*** Exercise inputs ***
Lemma load_data_season_of_missing_month_witness :
  exists df scol,
    load_data sample_assemble sample_dayofweek gap_month_csv = Ok df /\
    df !! "season" = Some scol /\
    scol !! 1%nat = Some (Some (SStr "Spring")).
Proof.
  destruct sample_load_data as [df E].
  destruct (load_data_season_of_missing_month sample_assemble sample_dayofweek
              gap_month_csv df [Some (SNum 4); None; Some (SNum 7)] 1 E
              eq_refl eq_refl) as (scol & Hs & Hnear & _).
  exists df, scol. split; [exact E |]. split; [exact Hs |].
  apply (Hnear 0%nat 4%Q); [lia | reflexivity | intros k Hk; lia].
Defined.

Lemma load_data_day_name_witness :
  exists df datetime names,
    load_data sample_assemble sample_dayofweek gap_month_csv = Ok df /\
    df !! "datetime" = Some datetime /\
    df !! "day_name" = Some names /\
    length names = length datetime.
Proof.
  destruct sample_load_data as [df E].
  destruct (load_data_day_name sample_assemble sample_dayofweek
              gap_month_csv df E) as (datetime & names & Hd & Hn & Hlen & _).
  exists df, datetime, names. auto.
Defined.

(** ** The pages of [main] *)

Lemma page_content_Some (p : string) (v : view) :
  page_content p = Some v -> p = page_of v.
Proof.
  unfold page_content.
  destruct (String.eqb_spec p "Pendahuluan") as [E | _];
    [intros [= <-]; exact E |].
  destruct (String.eqb_spec p "Q1: Variasi Polusi per Musim") as [E | _];
    [intros [= <-]; exact E |].
  destruct (String.eqb_spec p "Q2: Hubungan Cuaca & Kualitas Udara") as [E | _];
    [intros [= <-]; exact E |].
  destruct (String.eqb_spec p "Q3: Pola Polusi Harian & Jam") as [E | _];
    [intros [= <-]; exact E |].
  destruct (String.eqb_spec p "Q4: Tren Kualitas Udara 2013-2017") as [E | _];
    [intros [= <-]; exact E |].
  discriminate.
Qed.

Lemma page_content_page_of (v : view) : page_content (page_of v) = Some v.
Proof. destruct v; vm_compute; reflexivity. Qed.

Lemma page_of_pages (v : view) : In (page_of v) pages.
Proof. destruct v; cbn [page_of pages In]; auto 6. Qed.

(** X15. The sidebar and the dispatch agree: a string opens a view exactly
    when it is one of the five pages, two pages never open the same view,
    and every view is opened by some page. *)
Theorem page_content_pages :
  (forall p, is_Some (page_content p) <-> In p pages) /\
  (forall p q, In p pages -> page_content p = page_content q -> p = q) /\
  (forall v, exists p, In p pages /\ page_content p = Some v).
Proof.
  assert (forall p, In p pages -> exists v, p = page_of v) as Hpages.
  { intros p Hp. cbn [pages In] in Hp.
    destruct Hp as [<- | [<- | [<- | [<- | [<- | []]]]]].
    - exists show_introduction. reflexivity.
    - exists show_seasonal_variation. reflexivity.
    - exists show_weather_relationship. reflexivity.
    - exists show_time_patterns. reflexivity.
    - exists show_yearly_trends. reflexivity. }
  split; [| split].
  - intros p. split.
    + intros [v Hv]. rewrite (page_content_Some p v Hv). apply page_of_pages.
    + intros Hp. destruct (Hpages p Hp) as [v ->].
      rewrite page_content_page_of. eauto.
  - intros p q Hp Heq. destruct (Hpages p Hp) as [v ->].
    rewrite page_content_page_of in Heq. symmetry in Heq.
    symmetry. apply page_content_Some. exact Heq.
  - intros v. exists (page_of v). split.
    + apply page_of_pages.
    + apply page_content_page_of.
Qed.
*** End of Exercise inputs ***
Assignment:
Read through the data and copy every line where "Hnear" shows up.

Output for this exercise:
              eq_refl eq_refl) as (scol & Hs & Hnear & _).
  apply (Hnear 0%nat 4%Q); [lia | reflexivity | intros k Hk; lia].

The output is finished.